Given data >>
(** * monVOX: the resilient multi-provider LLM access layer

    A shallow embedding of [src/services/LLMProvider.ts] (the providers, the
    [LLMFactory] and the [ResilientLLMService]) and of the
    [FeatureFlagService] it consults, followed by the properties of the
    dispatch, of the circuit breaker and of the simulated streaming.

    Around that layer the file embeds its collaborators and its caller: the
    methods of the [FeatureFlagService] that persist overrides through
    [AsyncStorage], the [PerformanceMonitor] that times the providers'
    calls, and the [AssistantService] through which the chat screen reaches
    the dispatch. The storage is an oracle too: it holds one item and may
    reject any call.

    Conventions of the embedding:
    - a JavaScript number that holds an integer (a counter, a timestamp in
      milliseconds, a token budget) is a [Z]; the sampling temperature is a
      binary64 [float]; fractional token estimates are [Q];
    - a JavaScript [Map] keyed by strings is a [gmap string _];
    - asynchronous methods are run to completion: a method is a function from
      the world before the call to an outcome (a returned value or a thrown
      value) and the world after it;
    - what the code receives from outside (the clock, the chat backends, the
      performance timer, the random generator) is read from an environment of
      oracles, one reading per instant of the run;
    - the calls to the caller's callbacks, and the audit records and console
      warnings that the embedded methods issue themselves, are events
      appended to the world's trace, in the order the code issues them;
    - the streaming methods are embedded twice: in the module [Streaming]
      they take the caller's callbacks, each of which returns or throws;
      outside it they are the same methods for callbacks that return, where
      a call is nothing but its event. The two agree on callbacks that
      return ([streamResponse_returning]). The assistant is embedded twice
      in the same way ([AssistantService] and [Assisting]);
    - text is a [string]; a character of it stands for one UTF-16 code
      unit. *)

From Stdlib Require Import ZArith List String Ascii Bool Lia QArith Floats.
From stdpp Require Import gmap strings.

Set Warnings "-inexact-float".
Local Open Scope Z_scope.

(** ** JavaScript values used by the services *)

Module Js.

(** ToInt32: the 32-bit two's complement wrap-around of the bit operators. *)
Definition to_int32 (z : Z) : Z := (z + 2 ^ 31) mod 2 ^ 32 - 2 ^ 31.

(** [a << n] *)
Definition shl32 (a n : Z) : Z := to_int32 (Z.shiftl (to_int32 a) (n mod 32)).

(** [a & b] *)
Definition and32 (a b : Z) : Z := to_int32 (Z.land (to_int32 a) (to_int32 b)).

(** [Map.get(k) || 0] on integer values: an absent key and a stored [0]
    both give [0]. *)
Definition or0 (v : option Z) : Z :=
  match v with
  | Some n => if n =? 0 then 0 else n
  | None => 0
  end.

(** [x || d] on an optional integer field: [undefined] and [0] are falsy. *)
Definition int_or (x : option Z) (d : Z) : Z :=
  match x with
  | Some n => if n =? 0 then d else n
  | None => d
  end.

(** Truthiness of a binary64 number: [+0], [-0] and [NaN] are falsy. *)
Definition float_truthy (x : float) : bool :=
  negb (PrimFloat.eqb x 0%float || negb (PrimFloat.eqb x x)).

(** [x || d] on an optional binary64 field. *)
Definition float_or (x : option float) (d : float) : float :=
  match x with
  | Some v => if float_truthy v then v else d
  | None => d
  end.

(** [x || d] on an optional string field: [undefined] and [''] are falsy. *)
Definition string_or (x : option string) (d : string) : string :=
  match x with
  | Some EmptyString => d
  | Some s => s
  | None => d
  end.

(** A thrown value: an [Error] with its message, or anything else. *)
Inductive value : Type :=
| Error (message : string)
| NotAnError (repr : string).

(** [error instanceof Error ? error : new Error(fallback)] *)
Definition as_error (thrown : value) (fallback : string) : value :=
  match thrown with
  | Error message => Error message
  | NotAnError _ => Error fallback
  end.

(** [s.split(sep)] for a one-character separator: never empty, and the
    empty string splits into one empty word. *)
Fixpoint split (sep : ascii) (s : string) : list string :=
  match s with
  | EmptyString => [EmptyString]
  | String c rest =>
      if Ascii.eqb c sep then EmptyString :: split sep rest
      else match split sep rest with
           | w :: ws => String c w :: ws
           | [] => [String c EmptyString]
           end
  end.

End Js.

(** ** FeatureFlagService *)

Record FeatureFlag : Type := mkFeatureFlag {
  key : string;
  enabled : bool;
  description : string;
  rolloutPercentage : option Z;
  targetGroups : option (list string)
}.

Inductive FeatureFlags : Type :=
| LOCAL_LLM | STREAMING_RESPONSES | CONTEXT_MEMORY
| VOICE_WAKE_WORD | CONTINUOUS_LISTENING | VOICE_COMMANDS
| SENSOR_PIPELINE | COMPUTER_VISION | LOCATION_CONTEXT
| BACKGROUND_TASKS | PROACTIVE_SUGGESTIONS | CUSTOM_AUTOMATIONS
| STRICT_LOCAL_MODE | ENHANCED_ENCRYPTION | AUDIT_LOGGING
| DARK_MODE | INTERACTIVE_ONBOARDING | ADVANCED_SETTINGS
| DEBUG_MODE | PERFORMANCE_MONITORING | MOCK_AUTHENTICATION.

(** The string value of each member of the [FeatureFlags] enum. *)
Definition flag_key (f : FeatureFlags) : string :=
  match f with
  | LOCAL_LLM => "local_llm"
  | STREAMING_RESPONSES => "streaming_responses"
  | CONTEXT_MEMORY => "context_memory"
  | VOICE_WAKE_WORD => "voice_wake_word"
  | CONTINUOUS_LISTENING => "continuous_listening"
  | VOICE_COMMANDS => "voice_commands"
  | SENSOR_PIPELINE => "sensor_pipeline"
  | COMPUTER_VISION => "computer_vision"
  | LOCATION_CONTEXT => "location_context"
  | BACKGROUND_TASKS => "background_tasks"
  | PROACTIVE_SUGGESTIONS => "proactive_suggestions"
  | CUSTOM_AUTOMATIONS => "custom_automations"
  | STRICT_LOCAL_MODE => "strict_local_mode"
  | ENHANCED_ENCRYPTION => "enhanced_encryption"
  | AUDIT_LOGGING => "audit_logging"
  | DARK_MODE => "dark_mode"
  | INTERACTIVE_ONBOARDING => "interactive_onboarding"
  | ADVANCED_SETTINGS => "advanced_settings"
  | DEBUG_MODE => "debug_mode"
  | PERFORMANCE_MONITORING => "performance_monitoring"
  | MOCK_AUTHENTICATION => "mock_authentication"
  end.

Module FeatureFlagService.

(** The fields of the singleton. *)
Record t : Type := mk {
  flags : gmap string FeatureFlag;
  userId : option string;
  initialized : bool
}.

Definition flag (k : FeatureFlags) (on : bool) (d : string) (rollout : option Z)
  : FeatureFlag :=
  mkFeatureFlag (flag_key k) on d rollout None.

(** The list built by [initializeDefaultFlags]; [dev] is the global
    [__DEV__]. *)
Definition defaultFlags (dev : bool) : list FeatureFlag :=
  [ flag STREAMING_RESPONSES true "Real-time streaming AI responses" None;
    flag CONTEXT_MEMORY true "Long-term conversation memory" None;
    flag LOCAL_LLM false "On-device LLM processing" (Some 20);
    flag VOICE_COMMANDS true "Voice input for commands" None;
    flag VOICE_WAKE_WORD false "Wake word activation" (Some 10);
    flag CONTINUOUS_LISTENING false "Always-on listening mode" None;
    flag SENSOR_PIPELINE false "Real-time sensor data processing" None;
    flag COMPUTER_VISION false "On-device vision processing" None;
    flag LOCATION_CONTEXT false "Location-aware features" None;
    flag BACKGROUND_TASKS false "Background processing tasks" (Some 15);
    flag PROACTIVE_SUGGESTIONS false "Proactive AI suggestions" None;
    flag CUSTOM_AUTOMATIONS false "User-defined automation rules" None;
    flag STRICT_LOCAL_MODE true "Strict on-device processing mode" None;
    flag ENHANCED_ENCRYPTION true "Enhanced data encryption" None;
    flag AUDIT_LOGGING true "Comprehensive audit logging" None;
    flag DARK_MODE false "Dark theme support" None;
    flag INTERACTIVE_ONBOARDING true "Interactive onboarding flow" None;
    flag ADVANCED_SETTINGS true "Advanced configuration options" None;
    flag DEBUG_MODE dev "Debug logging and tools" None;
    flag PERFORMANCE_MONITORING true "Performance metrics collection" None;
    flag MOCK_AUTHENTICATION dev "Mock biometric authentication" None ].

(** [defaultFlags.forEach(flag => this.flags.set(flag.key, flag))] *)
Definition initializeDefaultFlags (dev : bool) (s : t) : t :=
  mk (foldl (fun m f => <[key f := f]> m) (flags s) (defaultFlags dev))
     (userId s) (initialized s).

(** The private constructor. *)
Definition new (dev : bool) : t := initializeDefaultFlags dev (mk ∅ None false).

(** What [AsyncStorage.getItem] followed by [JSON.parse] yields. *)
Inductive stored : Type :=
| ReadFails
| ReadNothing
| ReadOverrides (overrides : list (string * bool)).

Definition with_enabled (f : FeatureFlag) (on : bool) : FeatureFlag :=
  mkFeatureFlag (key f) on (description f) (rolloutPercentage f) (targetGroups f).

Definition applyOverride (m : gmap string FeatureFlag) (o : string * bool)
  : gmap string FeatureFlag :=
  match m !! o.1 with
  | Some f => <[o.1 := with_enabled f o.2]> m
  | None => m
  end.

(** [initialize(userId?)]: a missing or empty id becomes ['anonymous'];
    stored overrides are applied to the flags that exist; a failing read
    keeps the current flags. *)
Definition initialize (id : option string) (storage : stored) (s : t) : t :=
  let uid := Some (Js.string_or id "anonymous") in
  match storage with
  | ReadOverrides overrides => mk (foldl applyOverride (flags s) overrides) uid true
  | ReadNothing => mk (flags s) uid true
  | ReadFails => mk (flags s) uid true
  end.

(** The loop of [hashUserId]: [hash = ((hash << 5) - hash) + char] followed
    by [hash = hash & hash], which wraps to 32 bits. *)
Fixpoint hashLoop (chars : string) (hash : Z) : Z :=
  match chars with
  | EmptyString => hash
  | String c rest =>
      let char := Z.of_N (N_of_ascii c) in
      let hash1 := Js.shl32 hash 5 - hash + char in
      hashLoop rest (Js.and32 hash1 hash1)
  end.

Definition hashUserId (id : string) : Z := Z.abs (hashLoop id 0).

Task statement >> Output only an exact transcription of the lines above from the one with "(message : string)" up to and including the one with "empty string splits".

Response to this exercise >>
| Error (message : string)
| NotAnError (repr : string).

(** [error instanceof Error ? error : new Error(fallback)] *)
Definition as_error (thrown : value) (fallback : string) : value :=
  match thrown with
  | Error message => Error message
  | NotAnError _ => Error fallback
  end.

(** [s.split(sep)] for a one-character separator: never empty, and the
    empty string splits into one empty word. *)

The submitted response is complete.